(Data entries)

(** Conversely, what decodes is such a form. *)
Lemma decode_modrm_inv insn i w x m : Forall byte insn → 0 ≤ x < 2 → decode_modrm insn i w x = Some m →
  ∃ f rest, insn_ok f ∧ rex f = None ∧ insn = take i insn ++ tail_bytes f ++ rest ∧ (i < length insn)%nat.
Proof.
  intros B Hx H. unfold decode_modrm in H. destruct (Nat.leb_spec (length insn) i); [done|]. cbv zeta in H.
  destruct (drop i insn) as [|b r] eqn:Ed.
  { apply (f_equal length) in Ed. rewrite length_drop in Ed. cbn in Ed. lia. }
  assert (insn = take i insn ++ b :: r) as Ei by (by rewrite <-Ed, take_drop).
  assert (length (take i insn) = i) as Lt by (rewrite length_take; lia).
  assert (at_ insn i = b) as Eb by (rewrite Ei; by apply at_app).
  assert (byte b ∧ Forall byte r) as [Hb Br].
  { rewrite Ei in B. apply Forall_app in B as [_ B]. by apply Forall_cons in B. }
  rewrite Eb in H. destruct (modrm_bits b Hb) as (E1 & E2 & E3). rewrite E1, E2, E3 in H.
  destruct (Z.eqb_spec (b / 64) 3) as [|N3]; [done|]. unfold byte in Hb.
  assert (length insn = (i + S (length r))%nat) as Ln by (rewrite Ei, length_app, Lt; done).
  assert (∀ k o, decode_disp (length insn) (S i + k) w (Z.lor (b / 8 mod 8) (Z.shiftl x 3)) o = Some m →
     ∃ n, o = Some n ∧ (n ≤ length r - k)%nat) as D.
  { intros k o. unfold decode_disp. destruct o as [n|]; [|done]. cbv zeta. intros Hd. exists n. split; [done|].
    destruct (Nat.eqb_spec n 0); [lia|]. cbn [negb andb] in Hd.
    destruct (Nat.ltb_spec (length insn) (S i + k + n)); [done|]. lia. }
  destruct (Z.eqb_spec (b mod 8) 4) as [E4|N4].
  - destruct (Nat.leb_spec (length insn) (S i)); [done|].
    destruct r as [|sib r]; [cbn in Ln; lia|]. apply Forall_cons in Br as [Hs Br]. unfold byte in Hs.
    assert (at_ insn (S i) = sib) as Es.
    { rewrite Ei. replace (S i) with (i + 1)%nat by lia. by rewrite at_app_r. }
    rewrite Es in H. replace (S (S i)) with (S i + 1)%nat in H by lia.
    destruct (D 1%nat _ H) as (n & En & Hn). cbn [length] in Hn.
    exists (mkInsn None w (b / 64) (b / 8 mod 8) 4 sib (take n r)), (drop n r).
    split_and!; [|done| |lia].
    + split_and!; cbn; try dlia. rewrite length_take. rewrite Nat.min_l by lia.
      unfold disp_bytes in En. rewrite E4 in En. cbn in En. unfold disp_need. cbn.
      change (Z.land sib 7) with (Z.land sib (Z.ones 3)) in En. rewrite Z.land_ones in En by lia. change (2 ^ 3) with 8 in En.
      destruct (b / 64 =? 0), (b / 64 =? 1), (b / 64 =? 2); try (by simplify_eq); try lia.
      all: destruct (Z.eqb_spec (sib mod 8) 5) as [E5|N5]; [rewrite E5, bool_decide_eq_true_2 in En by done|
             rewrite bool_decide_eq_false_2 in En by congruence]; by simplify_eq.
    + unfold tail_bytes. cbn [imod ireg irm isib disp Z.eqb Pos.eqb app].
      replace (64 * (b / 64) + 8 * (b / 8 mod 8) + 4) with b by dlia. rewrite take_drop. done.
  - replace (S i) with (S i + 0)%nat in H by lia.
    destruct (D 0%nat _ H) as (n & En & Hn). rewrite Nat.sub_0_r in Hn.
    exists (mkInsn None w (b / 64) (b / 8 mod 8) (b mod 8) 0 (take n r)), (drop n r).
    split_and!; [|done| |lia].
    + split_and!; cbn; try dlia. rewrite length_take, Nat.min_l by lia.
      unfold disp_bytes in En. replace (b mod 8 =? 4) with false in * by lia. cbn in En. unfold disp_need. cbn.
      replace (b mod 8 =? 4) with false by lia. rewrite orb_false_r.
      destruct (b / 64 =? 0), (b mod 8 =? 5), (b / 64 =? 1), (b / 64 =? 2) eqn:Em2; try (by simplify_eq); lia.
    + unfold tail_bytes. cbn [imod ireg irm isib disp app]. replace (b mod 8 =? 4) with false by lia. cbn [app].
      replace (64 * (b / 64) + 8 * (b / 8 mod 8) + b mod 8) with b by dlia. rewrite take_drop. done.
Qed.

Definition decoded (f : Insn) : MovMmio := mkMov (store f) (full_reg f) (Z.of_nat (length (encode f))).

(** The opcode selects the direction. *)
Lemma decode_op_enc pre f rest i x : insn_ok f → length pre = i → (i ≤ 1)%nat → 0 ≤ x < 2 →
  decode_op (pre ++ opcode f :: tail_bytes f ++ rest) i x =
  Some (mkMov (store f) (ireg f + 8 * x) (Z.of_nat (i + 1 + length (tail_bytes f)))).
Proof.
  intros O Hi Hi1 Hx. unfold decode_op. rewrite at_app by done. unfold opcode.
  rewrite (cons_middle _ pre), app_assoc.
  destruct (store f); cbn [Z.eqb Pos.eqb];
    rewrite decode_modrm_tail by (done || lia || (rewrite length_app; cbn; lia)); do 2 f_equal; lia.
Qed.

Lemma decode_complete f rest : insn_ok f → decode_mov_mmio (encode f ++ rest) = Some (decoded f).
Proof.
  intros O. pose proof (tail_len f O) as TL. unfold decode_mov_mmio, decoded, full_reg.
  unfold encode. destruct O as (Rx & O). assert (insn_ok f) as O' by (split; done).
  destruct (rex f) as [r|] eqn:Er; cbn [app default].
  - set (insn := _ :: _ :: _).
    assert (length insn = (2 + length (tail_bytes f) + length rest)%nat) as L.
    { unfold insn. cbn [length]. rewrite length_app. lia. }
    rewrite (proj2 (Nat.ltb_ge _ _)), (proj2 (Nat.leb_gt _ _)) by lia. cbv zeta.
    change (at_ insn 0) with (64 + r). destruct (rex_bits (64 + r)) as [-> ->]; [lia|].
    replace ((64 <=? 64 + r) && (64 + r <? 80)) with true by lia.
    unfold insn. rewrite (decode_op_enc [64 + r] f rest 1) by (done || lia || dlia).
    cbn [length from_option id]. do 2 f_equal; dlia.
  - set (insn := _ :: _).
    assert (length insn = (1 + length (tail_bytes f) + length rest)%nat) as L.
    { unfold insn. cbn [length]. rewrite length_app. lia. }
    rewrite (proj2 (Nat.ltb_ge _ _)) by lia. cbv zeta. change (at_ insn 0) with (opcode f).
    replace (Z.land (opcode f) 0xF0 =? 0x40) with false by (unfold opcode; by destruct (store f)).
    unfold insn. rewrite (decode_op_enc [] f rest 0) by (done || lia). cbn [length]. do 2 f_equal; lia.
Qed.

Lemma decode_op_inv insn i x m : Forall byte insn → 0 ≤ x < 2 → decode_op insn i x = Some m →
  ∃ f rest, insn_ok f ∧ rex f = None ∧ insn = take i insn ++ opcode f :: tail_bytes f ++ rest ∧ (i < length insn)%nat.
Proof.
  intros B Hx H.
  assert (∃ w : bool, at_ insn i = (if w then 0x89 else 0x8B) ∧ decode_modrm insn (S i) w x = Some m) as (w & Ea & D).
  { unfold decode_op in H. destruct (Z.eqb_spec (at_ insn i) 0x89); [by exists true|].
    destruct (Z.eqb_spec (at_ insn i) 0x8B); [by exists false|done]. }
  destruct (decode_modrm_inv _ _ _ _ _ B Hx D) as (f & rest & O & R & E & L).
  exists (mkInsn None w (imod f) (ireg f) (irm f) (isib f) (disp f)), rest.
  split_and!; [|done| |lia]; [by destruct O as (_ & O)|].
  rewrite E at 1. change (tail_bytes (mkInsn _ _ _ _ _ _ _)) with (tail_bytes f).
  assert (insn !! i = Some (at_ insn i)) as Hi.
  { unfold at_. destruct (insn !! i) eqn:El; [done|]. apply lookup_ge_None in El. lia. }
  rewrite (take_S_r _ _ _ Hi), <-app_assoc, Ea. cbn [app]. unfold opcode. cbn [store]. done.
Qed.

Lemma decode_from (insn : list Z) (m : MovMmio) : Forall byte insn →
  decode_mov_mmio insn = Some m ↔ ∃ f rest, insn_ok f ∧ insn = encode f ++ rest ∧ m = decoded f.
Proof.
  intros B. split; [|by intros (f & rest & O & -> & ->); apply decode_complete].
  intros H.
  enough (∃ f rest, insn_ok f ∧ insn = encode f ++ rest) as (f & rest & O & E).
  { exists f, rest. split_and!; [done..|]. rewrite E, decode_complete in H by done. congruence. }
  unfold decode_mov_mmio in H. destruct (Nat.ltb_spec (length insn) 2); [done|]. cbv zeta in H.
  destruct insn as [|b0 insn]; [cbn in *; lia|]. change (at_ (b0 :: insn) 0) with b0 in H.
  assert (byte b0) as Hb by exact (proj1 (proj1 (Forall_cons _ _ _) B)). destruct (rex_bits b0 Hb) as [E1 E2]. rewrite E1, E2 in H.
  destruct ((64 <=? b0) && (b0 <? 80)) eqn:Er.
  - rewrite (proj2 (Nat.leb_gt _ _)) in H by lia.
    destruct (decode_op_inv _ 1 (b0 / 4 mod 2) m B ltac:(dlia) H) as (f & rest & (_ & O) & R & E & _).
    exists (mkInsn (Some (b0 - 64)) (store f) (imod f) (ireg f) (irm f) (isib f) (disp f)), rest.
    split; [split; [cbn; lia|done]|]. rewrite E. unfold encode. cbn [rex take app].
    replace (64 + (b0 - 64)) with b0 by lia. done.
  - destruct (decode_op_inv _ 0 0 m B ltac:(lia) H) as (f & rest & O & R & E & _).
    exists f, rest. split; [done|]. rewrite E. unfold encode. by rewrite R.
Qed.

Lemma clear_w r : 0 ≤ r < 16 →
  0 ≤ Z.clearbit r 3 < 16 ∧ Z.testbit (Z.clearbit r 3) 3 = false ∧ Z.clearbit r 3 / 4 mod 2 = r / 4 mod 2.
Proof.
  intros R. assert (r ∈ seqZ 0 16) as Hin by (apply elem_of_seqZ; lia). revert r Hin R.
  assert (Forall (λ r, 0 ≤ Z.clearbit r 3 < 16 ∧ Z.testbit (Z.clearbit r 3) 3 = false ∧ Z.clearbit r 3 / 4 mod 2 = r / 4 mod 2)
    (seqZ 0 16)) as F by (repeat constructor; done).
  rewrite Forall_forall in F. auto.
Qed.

...

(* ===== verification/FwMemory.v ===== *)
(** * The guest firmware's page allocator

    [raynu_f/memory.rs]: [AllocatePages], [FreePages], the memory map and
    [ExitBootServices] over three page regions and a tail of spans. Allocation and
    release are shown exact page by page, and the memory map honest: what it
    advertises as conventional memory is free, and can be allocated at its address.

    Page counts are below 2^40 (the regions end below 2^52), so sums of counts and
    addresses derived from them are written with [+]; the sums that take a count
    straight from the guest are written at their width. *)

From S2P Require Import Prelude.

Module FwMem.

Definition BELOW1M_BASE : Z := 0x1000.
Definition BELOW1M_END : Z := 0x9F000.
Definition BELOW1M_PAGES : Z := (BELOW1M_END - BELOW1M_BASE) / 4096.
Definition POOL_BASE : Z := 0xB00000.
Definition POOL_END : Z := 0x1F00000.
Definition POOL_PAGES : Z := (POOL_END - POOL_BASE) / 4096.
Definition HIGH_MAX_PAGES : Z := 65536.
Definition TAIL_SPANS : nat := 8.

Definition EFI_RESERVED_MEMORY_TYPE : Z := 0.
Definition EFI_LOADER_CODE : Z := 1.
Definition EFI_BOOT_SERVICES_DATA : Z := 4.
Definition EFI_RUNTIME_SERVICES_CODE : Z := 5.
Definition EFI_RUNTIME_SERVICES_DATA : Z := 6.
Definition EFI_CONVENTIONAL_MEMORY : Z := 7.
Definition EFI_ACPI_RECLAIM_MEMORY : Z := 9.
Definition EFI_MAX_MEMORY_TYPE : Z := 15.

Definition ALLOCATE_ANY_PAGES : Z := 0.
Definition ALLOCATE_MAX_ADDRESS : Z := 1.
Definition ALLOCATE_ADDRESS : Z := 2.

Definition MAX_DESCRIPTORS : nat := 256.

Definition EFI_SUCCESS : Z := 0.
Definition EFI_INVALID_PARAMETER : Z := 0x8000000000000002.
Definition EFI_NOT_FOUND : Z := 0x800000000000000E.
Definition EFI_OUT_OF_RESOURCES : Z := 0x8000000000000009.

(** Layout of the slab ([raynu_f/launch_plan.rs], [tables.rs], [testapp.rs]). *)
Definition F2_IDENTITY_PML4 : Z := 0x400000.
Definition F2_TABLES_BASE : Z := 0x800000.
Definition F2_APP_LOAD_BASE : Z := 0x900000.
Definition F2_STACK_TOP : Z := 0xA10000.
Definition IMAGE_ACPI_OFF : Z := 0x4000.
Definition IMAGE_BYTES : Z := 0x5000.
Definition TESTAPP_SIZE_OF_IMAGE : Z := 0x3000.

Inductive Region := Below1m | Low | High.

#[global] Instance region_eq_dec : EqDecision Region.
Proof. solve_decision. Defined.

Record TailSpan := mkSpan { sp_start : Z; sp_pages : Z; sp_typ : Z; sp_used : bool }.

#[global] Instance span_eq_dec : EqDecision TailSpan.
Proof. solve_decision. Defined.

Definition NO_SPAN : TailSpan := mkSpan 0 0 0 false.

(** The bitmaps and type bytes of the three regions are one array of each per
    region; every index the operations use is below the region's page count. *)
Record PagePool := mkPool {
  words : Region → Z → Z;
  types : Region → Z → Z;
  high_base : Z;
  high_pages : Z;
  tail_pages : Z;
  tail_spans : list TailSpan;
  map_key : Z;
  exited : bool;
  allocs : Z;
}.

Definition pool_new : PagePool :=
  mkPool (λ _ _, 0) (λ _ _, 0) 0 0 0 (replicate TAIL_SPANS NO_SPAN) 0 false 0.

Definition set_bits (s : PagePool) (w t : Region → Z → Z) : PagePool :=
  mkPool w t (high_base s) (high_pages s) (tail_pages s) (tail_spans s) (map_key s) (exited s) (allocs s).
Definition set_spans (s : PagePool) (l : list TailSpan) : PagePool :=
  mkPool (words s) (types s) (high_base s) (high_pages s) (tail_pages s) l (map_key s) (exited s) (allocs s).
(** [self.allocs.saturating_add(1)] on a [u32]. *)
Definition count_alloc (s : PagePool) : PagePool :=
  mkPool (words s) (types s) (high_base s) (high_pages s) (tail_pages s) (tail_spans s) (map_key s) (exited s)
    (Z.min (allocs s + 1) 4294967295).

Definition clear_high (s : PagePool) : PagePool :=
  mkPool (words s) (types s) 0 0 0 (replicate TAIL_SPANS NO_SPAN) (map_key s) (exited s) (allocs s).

- What you have to do: Search the entries for the word "written", then gather every line that has it.

- Answer below:
    addresses derived from them are written with [+]; the sums that take a count
    straight from the guest are written at their width. *)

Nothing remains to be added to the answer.